# taz.de -- Chefredakteur über Wandel und Vielfalt: „Das Lokale hat Zukunft“
       
       > Das Redaktionsnetzwerk Deutschland beliefert Regionalzeitungen.
       > Chefredakteur Wolfgang Büchner über Vielfalt und Wandel im Journalismus.
       
 (IMG) Bild: Blick in den provisorischen RND-Newsroom in Hannover im Jahr 2014
       
       Donnerstag vergangener Woche. Am Tag zuvor sind in Genua beim Einsturz
       einer Brücke gut 40 Menschen umgekommen. Der türkische Präsident Erdoğan
       will Elektronik aus den USA boykottieren, und deutsche Politiker
       diskutieren darüber, ob es richtig ist, Erdoğan im September in Deutschland
       zu empfangen. In den beiden Tageszeitungen von Hannover, wo Deutschlands
       größter Regionalzeitungsverlag Madsack sitzt, erscheinen exakt dieselben
       Texte zu diesen Themen, geschrieben von denselben Autoren. Die Neue Presse
       und die Hannoversche Allgemeine Zeitung sind Teil des Redaktionsnetzwerks
       Deutschlands (RND), der zentralen Redaktion von Madsack. Das RND beliefert
       gut 40 Regionalzeitungen mit Texten und teilweise fertig produzierten
       Zeitungsseiten und hat damit eine Gesamtauflage von 1,4 Millionen
       Exemplaren täglich.

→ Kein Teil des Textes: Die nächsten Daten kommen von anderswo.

(** * Autoscaler of vertex replicas: a shallow embedding of
      [pkg/reconciler/vertex/scaling/scaling.go] and its properties.

    The Go code is translated function by function.  Machine integers are
    [Z] with the wrap-around of every narrowing conversion and arithmetic
    operation written out, [float64] is Rocq's primitive binary64 float, the
    watch set is the map-plus-linked-list pair of the source, the two LRU
    caches are recency-ordered association lists, and the calls that leave
    the process (cluster client, daemon client, clock) are answered by an
    environment record and logged in a trace of events. *)

From Stdlib Require Import ZArith Lia Floats Ascii String.
From stdpp Require Import gmap strings list.

Local Open Scope Z_scope.

(** ** Machine numbers *)

Module Num.

(** Two's-complement wrap-around of a [w]-bit signed integer. *)
Definition wrap (w : Z) (z : Z) : Z :=
  (z + 2 ^ (w - 1)) mod 2 ^ w - 2 ^ (w - 1).

Definition int32 (z : Z) : Z := wrap 32 z.
Definition int64 (z : Z) : Z := wrap 64 z.

Definition is_int32 (z : Z) : Prop := - 2 ^ 31 <= z < 2 ^ 31.

Definition in_int32 (z : Z) : bool := (- 2 ^ 31 <=? z) && (z <? 2 ^ 31).
Definition in_int64 (z : Z) : bool := (- 2 ^ 63 <=? z) && (z <? 2 ^ 63).

(** [float64(z)] for an integer [z]: round to nearest, ties to even. *)
Definition float64 (z : Z) : float :=
  SF2Prim (binary_normalize prec emax z 0 false).

(** The integer part of a finite float, rounded toward zero; [None] for
    NaN and the infinities. *)
Definition truncate (x : float) : option Z :=
  match Prim2SF x with
  | S754_zero _ => Some 0
  | S754_finite s m e =>
      let a := if 0 <=? e then Z.pos m * 2 ^ e else Z.pos m / 2 ^ (- e) in
      Some (if s then - a else a)
  | _ => None
  end.

(** [math.Round]: nearest integer, halves away from zero; zeros, NaN and
    the infinities are returned as they are. *)
Definition Round (x : float) : float :=
  match Prim2SF x with
  | S754_finite s m e =>
      if 0 <=? e then x
      else
        let k := 2 ^ (- e) in
        let r := (2 * Z.pos m + k) / (2 * k) in
        if r =? 0 then (if s then PrimFloat.neg_zero else PrimFloat.zero)
        else if s then PrimFloat.opp (float64 r) else float64 r
  | _ => x
  end.

Section Conversions.
(** Go leaves the result of converting a float that the integer type
    cannot represent (NaN, infinities, out of range) to the
    implementation; [undef32] and [undef64] stand for that choice. *)
Variable undef32 : float -> Z.
Variable undef64 : float -> Z.

Definition int32_of_float (x : float) : Z :=
  match truncate x with
  | Some z => if in_int32 z then z else int32 (undef32 x)
  | None => int32 (undef32 x)
  end.

Definition int64_of_float (x : float) : Z :=
  match truncate x with
  | Some z => if in_int64 z then z else int64 (undef64 x)
  | None => int64 (undef64 x)
  end.
End Conversions.

End Num.

(** ** Data model *)

(** [strings.Split(key, "/")]. *)
Fixpoint Split (s : string) : list string :=
  match s with
  | EmptyString => [EmptyString]
  | String c rest =>
      if Ascii.eqb c "/"%char then EmptyString :: Split rest
      else match Split rest with
           | hd :: tl => String c hd :: tl
           | [] => [String c EmptyString]
           end
  end.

Die Regionalzeitungen sparen sich so ihre Redaktion für
       die Mantelseiten, also den überregionalen Teil. Madsack verdient Geld als
       Dienstleister. Chefredakteur des RND ist Wolfgang Büchner. Er empfängt in
       seinem Büro im 8. Stock mit Blick ins Grüne.
       
       taz am wochenende: Herr Büchner, welche Zeitung soll ich mir heute in
       Hannover kaufen? Es scheint ja in beiden dasselbe zu stehen. 
       
       Wolfgang Büchner: Das stimmt nicht. Vor allem im Lokal- und auch im
       Sportteil unterscheiden sich die Zeitungen. Für welche Sie sich
       entscheiden, hängt von Ihrem Geschmack ab: Mögen Sie eher eine plakative
       Darstellung von Land und Leuten, eine Nahaufnahme der lokalen Prominenz und
       eine ausführliche Sportberichterstattung, dann kaufen Sie die Neue Presse.

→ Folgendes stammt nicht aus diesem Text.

Lemma onStopped_none (st : State) (r : nat) :
  finalResult (Azure.resultsRef st) = None ->
  onStopped r st
  = (Returned tt,
     Azure.mkState
       (Azure.log st ++ "Recognition stopped by user." ++ LF
          ++ "No speech captured." ++ LF)
       false None (Azure.resultsRef st) (Azure.created st),
     [Azure.Close r]).
Proof.
  intros Hsel. unfold Azure.onStopped.
  rewrite bind_run. unfold Azure.append at 1, Azure.setLog at 1, modify at 1.
  rewrite bind_run, processBufferedResults_none by exact Hsel.
  cbn [Azure.log Azure.listening Azure.recognizerRef Azure.resultsRef
       Azure.created app].
  unfold bind, emit, Azure.set_recognizerRef, Azure.setListening, modify.
  cbn [Azure.log Azure.listening Azure.recognizerRef Azure.resultsRef
       Azure.created app].
  do 2 f_equal. f_equal. string_assoc.
Qed.

(** C1.  For every non-empty buffer of recognized utterances, the stop
    callback of [stopMic] picks one utterance of the buffer whose text is
    at least as long as the text of every buffered utterance, and writes
    the report of that utterance: its text, then its accuracy, fluency
    and prosody scores.  The buffer is emptied, the recognizer closed and
    forgotten, and [listening] becomes false. *)
Theorem stop_reports_longest_utterance (st : State) (r : nat) :
  Azure.resultsRef st <> [] ->
  Forall (fun u => isCandidate u = true) (Azure.resultsRef st) ->
  exists sel : Result,
    finalResult (Azure.resultsRef st) = Some sel /\
    In sel (Azure.resultsRef st) /\
    (forall u, In u (Azure.resultsRef st) -> len u <= len sel) /\
    onStopped r st
    = (Returned tt,
       Azure.mkState
         (Azure.log st ++ "Recognition stopped by user." ++ LF
            ++ LF ++ "=== FINAL (Unscripted) ===" ++ LF
            ++ "Text: " ++ Azure.text sel ++ LF
            ++ "Accuracy="
            ++ Azure.showScore numToString
                 (Azure.accuracyScore (Azure.fromResult sel))
            ++ " | Fluency="
            ++ Azure.showScore numToString
                 (Azure.fluencyScore (Azure.fromResult sel))
            ++ " | Prosody="
            ++ Azure.showScore numToString
                 (Azure.prosodyScore (Azure.fromResult sel))
            ++ LF
            ++ Azure.wordLines numToString 0
                 (nullish (Azure.detailWords (Azure.fromResult sel)) []))
         false None [] (Azure.created st),
       [Azure.Close r]).
Proof.
  intros Hne Hall.
  destruct (Azure.resultsRef st) as [|c cs] eqn:Hbuf; [congruence|].
  exists (fold_left longerOrLater cs c).
  assert (Hsel : finalResult (Azure.resultsRef st)
                 = Some (fold_left longerOrLater cs c)).
  { unfold Azure.finalResult. rewrite Hbuf.
    now rewrite (filter_all_candidates _ Hall). }
  destruct (fold_longest cs c) as [Hin Hmax].
  rewrite Hbuf in Hsel at 1.
  split; [exact Hsel|]. split; [exact Hin|]. split; [exact Hmax|].
  rewrite <- Hbuf in Hsel.
  rewrite (onStopped_some _ r _ Hsel).
  unfold Azure.report. string_assoc.
Qed.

       Bevorzugen Sie eine tiefere Berichterstattung über Lokalpolitik und die
       regionale Wirtschaft sowie ein umfassenderes überregionales Angebot, dann
       kaufen Sie die Hannoversche Allgemeine Zeitung.
       
       Was ist der Vorteil einer zentralen Mantelredaktion? 
       
       Das RND ist keine klassische Zentralredaktion, sondern besteht aus
       Partnerschaften mit anderen Redaktionen. Wir sind ein Netzwerk. Sie können
       mit deutlich mehr Kollegen eine sehr viel bessere überregionale
       Berichterstattung liefern, als das ein einzelner Titel allein jemals
       könnte. Nehmen wir die nationale Politik: Früher hatten viele
       Regionalzeitungen jeweils einen einzigen Korrespondenten in Berlin. Der hat
       ausschließlich für seine Zeitung recherchiert, geschrieben und kommentiert.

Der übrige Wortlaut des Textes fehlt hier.